_ASSIGNMENT_: Answer with the exact lines of the following material from the one containing "rewrite !file_after_app, (file_after_same" through the one containing "Forall_impl; [exact Hq|].", both end lines included.

_RECORDS FOR THE TASK_:

Lemma acquire_refines fuel agent h r acquired w' :
  acquire_agent_reference strerror fuel (Some agent) (World h []) = Returned (inr (r, acquired)) w' →
  terminates None w'.(trace) ∧
  (lock_failed w'.(trace) ∧ Forall no_write w'.(trace) ∧ r = no_reference ∨
   ∃ fd, locks fd w'.(trace) ∧ ∀ file, reads_as fd file w'.(trace) → acquires_as fd file r w'.(trace)).
Proof.
  intros Hr. unfold acquire_agent_reference in Hr.
  apply M_bind_returned in Hr as (locked & w1 & Hl & Hr).
  apply lock_returned in Hl as (evs1 & HT1 & Hk1 & Hlock). cbn [trace] in HT1. rewrite app_nil_r in HT1.
  destruct locked as [d|].
  2: { apply M_bind_returned in Hr as (u & w2 & [_ ->]%call_returned & [[= -> ->] ->]%M_ret_returned).
       cbn [trace]. rewrite HT1. split.
       - apply (terminates_more None evs1 [_]); [by repeat constructor|].
         apply terminates_none. by eapply kind_neq.
       - left. split; [|split; [|done]].
         + destruct Hlock as [(s & ? & ?)|[(p & f & e & ?)|(fd & e & ? & ?)]];
             [left; exists s|right; left; exists p, f, e|right; right; exists fd, e]; set_solver.
         + constructor; [done|]. by eapply kind_no_write. }
  apply M_bind_returned in Hr as (state & w2 & Hr2 & Hr).
  apply read_returned in Hr2 as (evs2 & HT2 & Hk2 & Hread).
  apply M_bind_returned in Hr as (live & w3 & Hlive & Hr).
  apply M_bind_returned in Hlive as (l & w3' & Hlive & [-> ->]%M_ret_returned).
  apply live_refines in Hlive as (evs3 & HT3 & Hq & Hl).
  (* what is done after the questions *)
  assert (∃ evs4, trace w' = evs4 ++ trace w3' ∧
    Forall (λ e, kind_of e = Writes_state ∨ calm_event e) evs4 ∧
    ∀ k io file, state = Launch.read_agent_state (Some file) → l = Agent.agent_state_is_live k state →
      io_agrees io (first_answers evs4) → ∃ started,
      (l && (references state <? UINT_MAX) = true ∨ started_as started evs4) ∧
      Agent.acquire_agent_reference k io started file = (file_after d evs4 file, r))
    as (evs4 & HT4 & Hk4 & Href).
  { destruct (l && (references state <? UINT_MAX)) eqn:El.
    - apply M_bind_returned in Hr as (ok & w4 & Hw & Hr).
      apply write_kind in Hw as (evs & HT & Hk & Hf).
      apply M_bind_returned in Hr as (u & w5 & Hu & [[= -> ->] ->]%M_ret_returned).
      apply unlock_returned in Hu as (evs' & HT' & Hk').
      exists (evs' ++ evs). rewrite HT', HT, app_assoc. split; [done|]. split.
      + apply Forall_app. split; [|eapply Forall_impl; [exact Hk|]; auto].
        eapply Forall_impl; [exact Hk'|]. intros [A q a] Hq'. right.
        split; [by right|]. by destruct q.
      + intros k io file Hst Hlv Hio%first_agrees. exists None. split; [by left|].
        unfold Agent.acquire_agent_reference. rewrite <- Hst, <- Hlv, El, Hf by auto.
        rewrite file_after_app, (file_after_same _ evs') by (by eapply kind_no_write). by destruct ok.
    - apply M_bind_returned in Hr as (ok & w4 & Hw & Hr).
      apply write_kind in Hw as (evs & HT & Hk & Hf).
      apply M_bind_returned in Hr as (started & w5 & Hst & Hr).
      destruct started as [lv|started]; [by apply M_ret_returned in Hr as [? _]|].
      apply start_agent_asks in Hst as (evs5 & HT5 & Hk5 & Hs5).
      assert (∃ evs', trace w' = evs' ++ trace w5 ∧ Forall (λ e, kind_of e = Other) evs' ∧
        r = match started with Some (p, _) => Reference p 0 true true | None => no_reference end)
        as (evs' & HT' & Hk' & Hr').
      { destruct started as [[p ready]|].
        - apply M_ret_returned in Hr as [[= -> ->] ->]. by exists [].
        - apply M_bind_returned in Hr as (u & w6 & Hu & [[= -> ->] ->]%M_ret_returned).
          apply unlock_returned in Hu as (evs' & ? & ?). by exists evs'. }
      exists (evs' ++ evs5 ++ evs). rewrite HT', HT5, HT, <- !app_assoc.
      split; [done|]. split.
      + apply Forall_app. split; [|apply Forall_app; split].
        * eapply Forall_impl; [exact Hk'|]. intros [A q a] Hq'. right. split; [by right|]. by destruct q.
        * eapply Forall_impl; [exact Hk5|]. auto.
        * eapply Forall_impl; [exact Hk|]. auto.
      + intros k io file Hst Hlv Hio. do 2 apply first_agrees in Hio. exists (fst <$> started).
        split; [right; eapply started_more, Hs5; set_solver|].
        unfold Agent.acquire_agent_reference. rewrite <- Hst, <- Hlv, El, Hf, Hr' by auto.
        rewrite !file_after_app, (file_after_same _ evs') by (by eapply kind_no_write).
        rewrite (asking_file _ evs5); [by destruct started as [[? ?]|]|].
        eapply Forall_impl; [exact Hk5|]. by intros e [? _]. }
  rewrite HT4, HT3, HT2, HT1. split.
  - intros group. split; [|by intros (p & ? & _)]. intros [a Ha]. exfalso.
    rewrite !elem_of_app in Ha. rewrite Forall_forall in Hk1, Hk2, Hk4, Hq.
    destruct Ha as [Ha|[Ha|[Ha|Ha]]].
    + by apply Hk4 in Ha as [?|[[?|?] _]].
    + apply Hq in Ha as (_ & _ & Ha). apply (Ha group). eauto.
    + by apply Hk2 in Ha.
    + by apply Hk1 in Ha.
  - right. exists d. split; [unfold locks in *; rewrite !elem_of_app; auto|].
    intros file Hrd. cbv zeta. intros k io Hsaw Hio.
    assert (state = Launch.read_agent_state (Some file)) as Hst.
    { apply Hread. eapply reads_as_part, Hrd. set_solver. }
    rewrite <- Hst in Hsaw. unfold acquires_as. rewrite <- Hst.
    assert (l = Agent.agent_state_is_live k state) as Hlv.
    { apply Hl. eapply saw_part, Hsaw. set_solver. }
    rewrite (app_assoc evs4 evs3) in *.
    destruct (locked_section d file evs1 evs2 (evs4 ++ evs3) [] Hk1 Hk2 ltac:(constructor)) as [Hfile Hagree].
    simpl in Hfile, Hagree. rewrite Hfile, file_after_app.
    assert (Forall no_write evs3) as Hq3.
    { eapply Forall_impl; [exact Hq|]. intros [A q a] (_ & ? & _); by destruct q. }
    rewrite (file_after_same _ evs3) by done.
    destruct (Href k io file Hst Hlv) as (started & Hstarted & Hres).
    { eapply first_skip; [exact Hq3|]. by apply Hagree. }
    exists started. rewrite <- Hlv. split; [|exact Hres].
    destruct Hstarted as [?|Hs]; [by left|right]. eapply started_more, Hs. set_solver.
Qed.

End refines.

_ANSWER BOX_:
        rewrite !file_after_app, (file_after_same _ evs') by (by eapply kind_no_write).
        rewrite (asking_file _ evs5); [by destruct started as [[? ?]|]|].
        eapply Forall_impl; [exact Hk5|]. by intros e [? _]. }
  rewrite HT4, HT3, HT2, HT1. split.
  - intros group. split; [|by intros (p & ? & _)]. intros [a Ha]. exfalso.
    rewrite !elem_of_app in Ha. rewrite Forall_forall in Hk1, Hk2, Hk4, Hq.
    destruct Ha as [Ha|[Ha|[Ha|Ha]]].
    + by apply Hk4 in Ha as [?|[[?|?] _]].
    + apply Hq in Ha as (_ & _ & Ha). apply (Ha group). eauto.
    + by apply Hk2 in Ha.
    + by apply Hk1 in Ha.
  - right. exists d. split; [unfold locks in *; rewrite !elem_of_app; auto|].
    intros file Hrd. cbv zeta. intros k io Hsaw Hio.
    assert (state = Launch.read_agent_state (Some file)) as Hst.
    { apply Hread. eapply reads_as_part, Hrd. set_solver. }
    rewrite <- Hst in Hsaw. unfold acquires_as. rewrite <- Hst.
    assert (l = Agent.agent_state_is_live k state) as Hlv.
    { apply Hl. eapply saw_part, Hsaw. set_solver. }
    rewrite (app_assoc evs4 evs3) in *.
    destruct (locked_section d file evs1 evs2 (evs4 ++ evs3) [] Hk1 Hk2 ltac:(constructor)) as [Hfile Hagree].
    simpl in Hfile, Hagree. rewrite Hfile, file_after_app.
    assert (Forall no_write evs3) as Hq3.
    { eapply Forall_impl; [exact Hq|]. intros [A q a] (_ & ? & _); by destruct q. }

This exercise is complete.